───── Records provided ─────

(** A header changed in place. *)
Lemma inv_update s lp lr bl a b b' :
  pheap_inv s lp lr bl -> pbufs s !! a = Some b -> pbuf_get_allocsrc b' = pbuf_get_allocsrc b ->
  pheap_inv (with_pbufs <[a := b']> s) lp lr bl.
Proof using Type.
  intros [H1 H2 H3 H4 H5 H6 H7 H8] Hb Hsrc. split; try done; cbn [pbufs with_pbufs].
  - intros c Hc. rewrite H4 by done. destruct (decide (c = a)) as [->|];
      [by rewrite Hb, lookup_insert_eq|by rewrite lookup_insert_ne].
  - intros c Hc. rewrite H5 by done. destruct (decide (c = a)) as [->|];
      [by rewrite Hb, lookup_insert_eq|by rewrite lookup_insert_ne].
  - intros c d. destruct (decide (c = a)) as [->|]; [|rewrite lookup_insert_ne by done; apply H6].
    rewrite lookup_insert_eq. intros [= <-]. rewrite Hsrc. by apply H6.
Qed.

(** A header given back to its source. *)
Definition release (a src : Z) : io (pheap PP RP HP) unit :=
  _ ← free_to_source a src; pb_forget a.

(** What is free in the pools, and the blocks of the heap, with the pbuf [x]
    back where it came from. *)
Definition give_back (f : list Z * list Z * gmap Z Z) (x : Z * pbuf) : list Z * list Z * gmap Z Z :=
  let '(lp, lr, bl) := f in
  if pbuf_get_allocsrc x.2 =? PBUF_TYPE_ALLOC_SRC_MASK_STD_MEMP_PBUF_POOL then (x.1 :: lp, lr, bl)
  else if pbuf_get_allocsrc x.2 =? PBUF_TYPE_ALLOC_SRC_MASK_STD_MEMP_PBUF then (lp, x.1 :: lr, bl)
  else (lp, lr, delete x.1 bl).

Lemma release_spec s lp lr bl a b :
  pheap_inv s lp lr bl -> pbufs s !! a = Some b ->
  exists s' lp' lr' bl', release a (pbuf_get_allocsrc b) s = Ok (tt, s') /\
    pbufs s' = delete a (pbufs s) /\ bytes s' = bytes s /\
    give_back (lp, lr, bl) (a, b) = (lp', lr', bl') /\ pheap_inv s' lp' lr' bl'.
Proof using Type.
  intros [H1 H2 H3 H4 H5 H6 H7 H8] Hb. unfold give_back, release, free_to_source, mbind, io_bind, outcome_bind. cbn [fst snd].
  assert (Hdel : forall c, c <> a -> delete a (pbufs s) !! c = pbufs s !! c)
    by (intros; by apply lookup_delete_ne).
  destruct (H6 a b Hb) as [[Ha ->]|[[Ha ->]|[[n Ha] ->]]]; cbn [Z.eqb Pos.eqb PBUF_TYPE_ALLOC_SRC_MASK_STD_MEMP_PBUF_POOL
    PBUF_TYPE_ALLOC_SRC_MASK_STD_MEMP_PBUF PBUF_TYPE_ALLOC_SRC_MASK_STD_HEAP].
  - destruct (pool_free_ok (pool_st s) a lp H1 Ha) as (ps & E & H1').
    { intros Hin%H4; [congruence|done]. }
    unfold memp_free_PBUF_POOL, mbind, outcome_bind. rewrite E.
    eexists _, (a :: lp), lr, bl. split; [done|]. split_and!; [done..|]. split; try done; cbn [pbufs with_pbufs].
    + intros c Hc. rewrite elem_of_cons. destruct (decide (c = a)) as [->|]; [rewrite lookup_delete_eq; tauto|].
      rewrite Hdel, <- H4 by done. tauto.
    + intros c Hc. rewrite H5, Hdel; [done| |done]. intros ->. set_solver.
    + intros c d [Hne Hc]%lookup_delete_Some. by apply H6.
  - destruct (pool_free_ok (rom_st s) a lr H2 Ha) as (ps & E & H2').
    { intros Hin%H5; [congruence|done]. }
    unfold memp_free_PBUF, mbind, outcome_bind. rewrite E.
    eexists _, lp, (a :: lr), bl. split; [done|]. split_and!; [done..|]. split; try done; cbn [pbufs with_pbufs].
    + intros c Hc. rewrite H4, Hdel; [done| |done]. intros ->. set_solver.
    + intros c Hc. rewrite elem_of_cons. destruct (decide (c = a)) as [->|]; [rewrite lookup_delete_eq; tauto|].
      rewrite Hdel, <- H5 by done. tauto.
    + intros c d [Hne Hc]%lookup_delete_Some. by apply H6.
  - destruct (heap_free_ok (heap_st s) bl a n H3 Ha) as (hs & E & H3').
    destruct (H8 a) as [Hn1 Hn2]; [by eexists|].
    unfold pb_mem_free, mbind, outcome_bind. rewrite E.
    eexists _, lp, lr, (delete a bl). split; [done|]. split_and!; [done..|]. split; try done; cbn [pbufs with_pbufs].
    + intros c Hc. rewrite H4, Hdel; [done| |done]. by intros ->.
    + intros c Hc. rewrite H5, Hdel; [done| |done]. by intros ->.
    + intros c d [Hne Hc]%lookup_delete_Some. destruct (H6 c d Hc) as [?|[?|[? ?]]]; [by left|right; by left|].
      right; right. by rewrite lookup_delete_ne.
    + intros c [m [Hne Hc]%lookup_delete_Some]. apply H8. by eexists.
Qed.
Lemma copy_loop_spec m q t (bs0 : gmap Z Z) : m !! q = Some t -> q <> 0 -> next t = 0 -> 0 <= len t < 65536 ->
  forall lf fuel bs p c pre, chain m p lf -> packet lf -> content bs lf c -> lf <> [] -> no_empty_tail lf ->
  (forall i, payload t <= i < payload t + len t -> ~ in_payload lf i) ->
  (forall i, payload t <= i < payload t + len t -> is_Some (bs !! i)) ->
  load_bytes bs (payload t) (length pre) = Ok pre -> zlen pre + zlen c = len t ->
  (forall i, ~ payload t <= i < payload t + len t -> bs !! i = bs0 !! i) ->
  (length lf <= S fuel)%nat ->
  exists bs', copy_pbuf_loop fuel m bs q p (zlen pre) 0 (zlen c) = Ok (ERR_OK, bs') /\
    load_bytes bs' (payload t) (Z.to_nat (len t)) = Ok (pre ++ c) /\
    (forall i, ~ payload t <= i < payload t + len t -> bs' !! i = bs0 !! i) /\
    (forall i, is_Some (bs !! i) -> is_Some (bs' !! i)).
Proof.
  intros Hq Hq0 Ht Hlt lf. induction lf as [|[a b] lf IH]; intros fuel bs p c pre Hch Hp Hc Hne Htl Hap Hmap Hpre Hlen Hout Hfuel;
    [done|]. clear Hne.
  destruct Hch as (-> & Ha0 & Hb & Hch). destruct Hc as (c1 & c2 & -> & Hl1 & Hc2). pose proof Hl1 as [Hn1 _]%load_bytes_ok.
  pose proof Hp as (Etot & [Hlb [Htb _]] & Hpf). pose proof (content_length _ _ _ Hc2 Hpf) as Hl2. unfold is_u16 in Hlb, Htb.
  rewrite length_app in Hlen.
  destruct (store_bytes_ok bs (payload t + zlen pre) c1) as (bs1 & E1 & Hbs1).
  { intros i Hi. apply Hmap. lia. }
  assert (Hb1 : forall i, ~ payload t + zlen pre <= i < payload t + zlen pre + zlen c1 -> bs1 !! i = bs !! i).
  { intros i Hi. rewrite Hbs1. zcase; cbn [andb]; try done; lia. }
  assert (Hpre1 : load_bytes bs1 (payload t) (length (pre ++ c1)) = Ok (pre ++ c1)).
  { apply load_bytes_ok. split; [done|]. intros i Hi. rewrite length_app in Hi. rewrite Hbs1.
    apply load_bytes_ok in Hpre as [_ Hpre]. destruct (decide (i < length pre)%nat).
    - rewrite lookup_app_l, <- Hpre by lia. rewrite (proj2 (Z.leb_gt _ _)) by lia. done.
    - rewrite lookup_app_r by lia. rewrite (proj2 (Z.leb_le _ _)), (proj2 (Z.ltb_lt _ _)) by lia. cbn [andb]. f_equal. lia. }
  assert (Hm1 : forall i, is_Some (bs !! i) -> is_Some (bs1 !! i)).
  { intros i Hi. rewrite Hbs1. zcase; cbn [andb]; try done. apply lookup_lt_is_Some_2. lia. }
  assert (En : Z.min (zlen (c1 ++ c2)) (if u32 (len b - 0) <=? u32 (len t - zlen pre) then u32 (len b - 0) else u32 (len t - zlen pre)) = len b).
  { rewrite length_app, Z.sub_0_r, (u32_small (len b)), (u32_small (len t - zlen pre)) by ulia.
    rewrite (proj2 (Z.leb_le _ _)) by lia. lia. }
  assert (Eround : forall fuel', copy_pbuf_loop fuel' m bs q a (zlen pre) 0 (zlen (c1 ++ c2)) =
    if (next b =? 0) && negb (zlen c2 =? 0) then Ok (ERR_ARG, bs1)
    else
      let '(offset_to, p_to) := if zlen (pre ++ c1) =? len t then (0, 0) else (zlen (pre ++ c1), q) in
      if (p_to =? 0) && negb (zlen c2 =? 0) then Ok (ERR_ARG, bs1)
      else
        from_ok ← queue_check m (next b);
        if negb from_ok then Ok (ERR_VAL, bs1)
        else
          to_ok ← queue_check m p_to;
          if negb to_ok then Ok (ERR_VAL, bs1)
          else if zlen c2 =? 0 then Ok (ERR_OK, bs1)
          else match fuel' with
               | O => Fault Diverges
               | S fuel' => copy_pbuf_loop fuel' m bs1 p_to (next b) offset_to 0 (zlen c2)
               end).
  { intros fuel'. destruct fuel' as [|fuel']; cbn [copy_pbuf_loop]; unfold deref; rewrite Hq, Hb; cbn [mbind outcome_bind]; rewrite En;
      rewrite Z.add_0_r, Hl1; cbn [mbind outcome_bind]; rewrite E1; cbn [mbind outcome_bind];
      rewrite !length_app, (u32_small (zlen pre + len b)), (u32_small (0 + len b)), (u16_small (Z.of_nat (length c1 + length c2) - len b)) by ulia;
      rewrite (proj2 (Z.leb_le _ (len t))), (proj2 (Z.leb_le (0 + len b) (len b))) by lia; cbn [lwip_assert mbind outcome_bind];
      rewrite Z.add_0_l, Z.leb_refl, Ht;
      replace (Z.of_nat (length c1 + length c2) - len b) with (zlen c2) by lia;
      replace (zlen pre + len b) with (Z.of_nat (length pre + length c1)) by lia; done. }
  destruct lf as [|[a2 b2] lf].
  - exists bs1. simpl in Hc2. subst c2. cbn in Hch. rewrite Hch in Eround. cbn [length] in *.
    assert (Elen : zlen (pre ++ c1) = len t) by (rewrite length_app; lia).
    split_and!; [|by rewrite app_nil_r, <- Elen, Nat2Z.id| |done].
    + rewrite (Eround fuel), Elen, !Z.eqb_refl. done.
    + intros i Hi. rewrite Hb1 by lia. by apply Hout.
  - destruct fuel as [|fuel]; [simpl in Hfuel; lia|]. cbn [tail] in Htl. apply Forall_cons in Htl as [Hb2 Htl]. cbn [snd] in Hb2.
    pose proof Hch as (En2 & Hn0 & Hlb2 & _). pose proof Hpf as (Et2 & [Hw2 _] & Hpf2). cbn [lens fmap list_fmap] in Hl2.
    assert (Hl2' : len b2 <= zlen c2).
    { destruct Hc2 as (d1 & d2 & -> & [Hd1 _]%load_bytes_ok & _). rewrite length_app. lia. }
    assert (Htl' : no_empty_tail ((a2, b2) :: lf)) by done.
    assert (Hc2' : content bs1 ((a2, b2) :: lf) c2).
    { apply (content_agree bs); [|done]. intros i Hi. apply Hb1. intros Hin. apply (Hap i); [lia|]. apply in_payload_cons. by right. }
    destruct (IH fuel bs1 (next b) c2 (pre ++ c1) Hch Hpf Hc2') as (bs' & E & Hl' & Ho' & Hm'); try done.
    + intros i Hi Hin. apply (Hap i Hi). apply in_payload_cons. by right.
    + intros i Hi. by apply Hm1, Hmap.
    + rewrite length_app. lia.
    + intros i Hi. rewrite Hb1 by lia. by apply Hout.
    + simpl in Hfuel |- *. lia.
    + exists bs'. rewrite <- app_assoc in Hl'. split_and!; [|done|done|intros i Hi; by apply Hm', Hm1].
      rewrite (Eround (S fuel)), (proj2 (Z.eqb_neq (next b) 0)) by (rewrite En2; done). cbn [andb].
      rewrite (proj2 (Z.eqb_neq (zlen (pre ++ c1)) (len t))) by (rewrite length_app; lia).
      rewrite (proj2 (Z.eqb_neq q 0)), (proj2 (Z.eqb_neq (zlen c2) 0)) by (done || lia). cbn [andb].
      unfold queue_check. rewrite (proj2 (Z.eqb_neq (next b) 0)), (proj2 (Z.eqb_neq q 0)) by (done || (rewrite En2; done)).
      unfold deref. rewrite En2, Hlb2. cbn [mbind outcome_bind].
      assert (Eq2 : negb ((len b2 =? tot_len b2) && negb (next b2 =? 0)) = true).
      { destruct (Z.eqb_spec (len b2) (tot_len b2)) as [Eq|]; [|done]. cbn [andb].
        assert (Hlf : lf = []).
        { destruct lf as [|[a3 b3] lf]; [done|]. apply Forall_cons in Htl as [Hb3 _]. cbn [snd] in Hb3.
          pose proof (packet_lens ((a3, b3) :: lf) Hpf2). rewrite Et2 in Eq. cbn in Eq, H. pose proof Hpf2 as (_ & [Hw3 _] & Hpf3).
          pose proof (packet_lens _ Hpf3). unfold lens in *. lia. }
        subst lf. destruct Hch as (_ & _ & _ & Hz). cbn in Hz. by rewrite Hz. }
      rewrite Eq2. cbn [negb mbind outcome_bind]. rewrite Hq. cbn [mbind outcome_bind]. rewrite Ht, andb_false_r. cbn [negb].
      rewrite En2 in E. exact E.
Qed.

─────
───── Records provided ─────

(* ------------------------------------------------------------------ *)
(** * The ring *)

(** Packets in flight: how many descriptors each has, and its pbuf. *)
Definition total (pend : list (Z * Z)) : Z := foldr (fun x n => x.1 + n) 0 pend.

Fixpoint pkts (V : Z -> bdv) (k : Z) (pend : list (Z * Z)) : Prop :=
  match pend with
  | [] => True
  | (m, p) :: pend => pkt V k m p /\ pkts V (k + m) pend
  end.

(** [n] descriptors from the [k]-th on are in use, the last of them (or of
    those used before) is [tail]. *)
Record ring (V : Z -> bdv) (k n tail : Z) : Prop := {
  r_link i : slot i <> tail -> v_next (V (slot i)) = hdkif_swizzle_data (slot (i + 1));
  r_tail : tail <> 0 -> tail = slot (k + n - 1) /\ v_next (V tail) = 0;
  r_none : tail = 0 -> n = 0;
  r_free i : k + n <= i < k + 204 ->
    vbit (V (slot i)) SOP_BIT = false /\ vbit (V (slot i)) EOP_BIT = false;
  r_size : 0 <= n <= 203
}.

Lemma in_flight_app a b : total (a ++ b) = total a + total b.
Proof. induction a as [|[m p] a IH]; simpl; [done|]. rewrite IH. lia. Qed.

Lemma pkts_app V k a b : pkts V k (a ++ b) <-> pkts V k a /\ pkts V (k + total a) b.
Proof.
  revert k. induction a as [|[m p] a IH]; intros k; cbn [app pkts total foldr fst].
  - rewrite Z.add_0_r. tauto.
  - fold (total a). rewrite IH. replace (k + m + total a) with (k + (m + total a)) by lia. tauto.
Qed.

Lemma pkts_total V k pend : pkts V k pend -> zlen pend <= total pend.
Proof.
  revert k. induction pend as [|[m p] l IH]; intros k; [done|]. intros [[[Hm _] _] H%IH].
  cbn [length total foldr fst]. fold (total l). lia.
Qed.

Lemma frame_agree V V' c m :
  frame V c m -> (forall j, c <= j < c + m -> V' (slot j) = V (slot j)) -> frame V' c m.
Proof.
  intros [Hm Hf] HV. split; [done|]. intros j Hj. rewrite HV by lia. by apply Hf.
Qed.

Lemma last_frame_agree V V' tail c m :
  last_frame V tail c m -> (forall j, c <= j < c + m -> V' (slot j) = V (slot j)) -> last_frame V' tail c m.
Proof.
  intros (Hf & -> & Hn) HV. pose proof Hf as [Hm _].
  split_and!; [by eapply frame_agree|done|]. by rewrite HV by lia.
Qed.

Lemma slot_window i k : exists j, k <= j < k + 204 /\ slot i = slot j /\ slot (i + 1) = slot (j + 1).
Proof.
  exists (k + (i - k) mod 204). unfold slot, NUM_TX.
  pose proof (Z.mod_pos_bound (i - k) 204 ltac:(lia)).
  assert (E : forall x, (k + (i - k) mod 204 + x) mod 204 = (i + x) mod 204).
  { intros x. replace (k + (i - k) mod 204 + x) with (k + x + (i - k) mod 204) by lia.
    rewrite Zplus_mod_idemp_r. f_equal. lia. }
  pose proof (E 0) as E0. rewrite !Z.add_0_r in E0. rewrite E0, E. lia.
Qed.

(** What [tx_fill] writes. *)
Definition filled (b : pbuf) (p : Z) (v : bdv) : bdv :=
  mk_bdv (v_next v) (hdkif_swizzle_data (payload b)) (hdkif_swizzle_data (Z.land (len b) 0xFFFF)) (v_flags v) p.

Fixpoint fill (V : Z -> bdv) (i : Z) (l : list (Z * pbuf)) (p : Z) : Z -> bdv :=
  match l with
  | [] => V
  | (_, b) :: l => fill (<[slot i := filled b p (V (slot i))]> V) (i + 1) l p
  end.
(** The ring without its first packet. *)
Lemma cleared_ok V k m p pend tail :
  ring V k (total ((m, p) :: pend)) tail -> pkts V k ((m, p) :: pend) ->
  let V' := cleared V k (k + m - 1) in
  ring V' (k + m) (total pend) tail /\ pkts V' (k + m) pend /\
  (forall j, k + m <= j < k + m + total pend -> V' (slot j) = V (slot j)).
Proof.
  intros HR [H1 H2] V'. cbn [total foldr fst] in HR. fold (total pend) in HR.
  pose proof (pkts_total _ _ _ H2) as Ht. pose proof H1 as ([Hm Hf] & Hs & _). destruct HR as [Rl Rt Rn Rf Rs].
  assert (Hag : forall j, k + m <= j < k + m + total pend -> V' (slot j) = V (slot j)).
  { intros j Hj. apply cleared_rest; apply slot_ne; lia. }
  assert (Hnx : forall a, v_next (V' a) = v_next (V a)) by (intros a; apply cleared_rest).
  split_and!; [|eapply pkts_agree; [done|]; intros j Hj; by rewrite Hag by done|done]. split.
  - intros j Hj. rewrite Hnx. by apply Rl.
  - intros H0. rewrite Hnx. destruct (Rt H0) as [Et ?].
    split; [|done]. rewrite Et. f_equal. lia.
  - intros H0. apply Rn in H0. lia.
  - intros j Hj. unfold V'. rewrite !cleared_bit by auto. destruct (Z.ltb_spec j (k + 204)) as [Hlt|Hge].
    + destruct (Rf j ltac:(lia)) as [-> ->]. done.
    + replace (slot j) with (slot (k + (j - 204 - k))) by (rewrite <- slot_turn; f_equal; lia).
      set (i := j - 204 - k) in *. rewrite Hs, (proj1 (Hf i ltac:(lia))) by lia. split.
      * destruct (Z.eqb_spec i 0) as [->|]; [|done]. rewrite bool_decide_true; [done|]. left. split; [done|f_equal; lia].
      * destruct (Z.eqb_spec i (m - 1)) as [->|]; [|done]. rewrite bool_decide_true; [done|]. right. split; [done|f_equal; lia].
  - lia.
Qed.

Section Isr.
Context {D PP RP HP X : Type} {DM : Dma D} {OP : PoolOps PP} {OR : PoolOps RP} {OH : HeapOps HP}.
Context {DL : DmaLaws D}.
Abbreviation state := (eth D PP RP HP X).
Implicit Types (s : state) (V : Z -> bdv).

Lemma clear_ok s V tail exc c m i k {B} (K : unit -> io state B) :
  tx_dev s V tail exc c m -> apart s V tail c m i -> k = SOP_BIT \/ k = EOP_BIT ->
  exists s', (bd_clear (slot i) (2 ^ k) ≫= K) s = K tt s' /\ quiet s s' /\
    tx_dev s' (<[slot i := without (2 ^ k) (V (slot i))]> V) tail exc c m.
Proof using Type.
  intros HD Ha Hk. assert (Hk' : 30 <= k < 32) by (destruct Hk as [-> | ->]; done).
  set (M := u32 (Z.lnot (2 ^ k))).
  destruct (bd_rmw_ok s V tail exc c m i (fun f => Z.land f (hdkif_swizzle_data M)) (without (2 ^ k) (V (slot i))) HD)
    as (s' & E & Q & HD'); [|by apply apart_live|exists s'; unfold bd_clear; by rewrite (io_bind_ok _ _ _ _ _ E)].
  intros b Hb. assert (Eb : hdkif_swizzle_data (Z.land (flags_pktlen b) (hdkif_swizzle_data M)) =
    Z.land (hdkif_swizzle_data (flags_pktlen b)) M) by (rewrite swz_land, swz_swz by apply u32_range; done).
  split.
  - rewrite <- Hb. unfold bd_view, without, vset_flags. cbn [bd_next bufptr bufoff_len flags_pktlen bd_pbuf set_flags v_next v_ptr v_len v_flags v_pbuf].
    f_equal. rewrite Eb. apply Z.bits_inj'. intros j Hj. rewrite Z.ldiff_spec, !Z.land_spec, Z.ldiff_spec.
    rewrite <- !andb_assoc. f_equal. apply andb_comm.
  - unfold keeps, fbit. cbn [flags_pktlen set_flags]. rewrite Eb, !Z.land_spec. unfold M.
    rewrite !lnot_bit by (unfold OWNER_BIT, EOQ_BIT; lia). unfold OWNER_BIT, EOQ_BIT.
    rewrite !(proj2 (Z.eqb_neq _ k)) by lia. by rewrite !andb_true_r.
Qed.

─────

# Exercise aim
Copy the stretch of the records above that runs from the line with "i = bs0 !! i) ->" through the line with "destruct Hch as (->". Both end lines belong in the copy, and nothing else does.

# Answer to the problem
  (forall i, ~ payload t <= i < payload t + len t -> bs !! i = bs0 !! i) ->
  (length lf <= S fuel)%nat ->
  exists bs', copy_pbuf_loop fuel m bs q p (zlen pre) 0 (zlen c) = Ok (ERR_OK, bs') /\
    load_bytes bs' (payload t) (Z.to_nat (len t)) = Ok (pre ++ c) /\
    (forall i, ~ payload t <= i < payload t + len t -> bs' !! i = bs0 !! i) /\
    (forall i, is_Some (bs !! i) -> is_Some (bs' !! i)).
Proof.
  intros Hq Hq0 Ht Hlt lf. induction lf as [|[a b] lf IH]; intros fuel bs p c pre Hch Hp Hc Hne Htl Hap Hmap Hpre Hlen Hout Hfuel;
    [done|]. clear Hne.
  destruct Hch as (-> & Ha0 & Hb & Hch). destruct Hc as (c1 & c2 & -> & Hl1 & Hc2). pose proof Hl1 as [Hn1 _]%load_bytes_ok.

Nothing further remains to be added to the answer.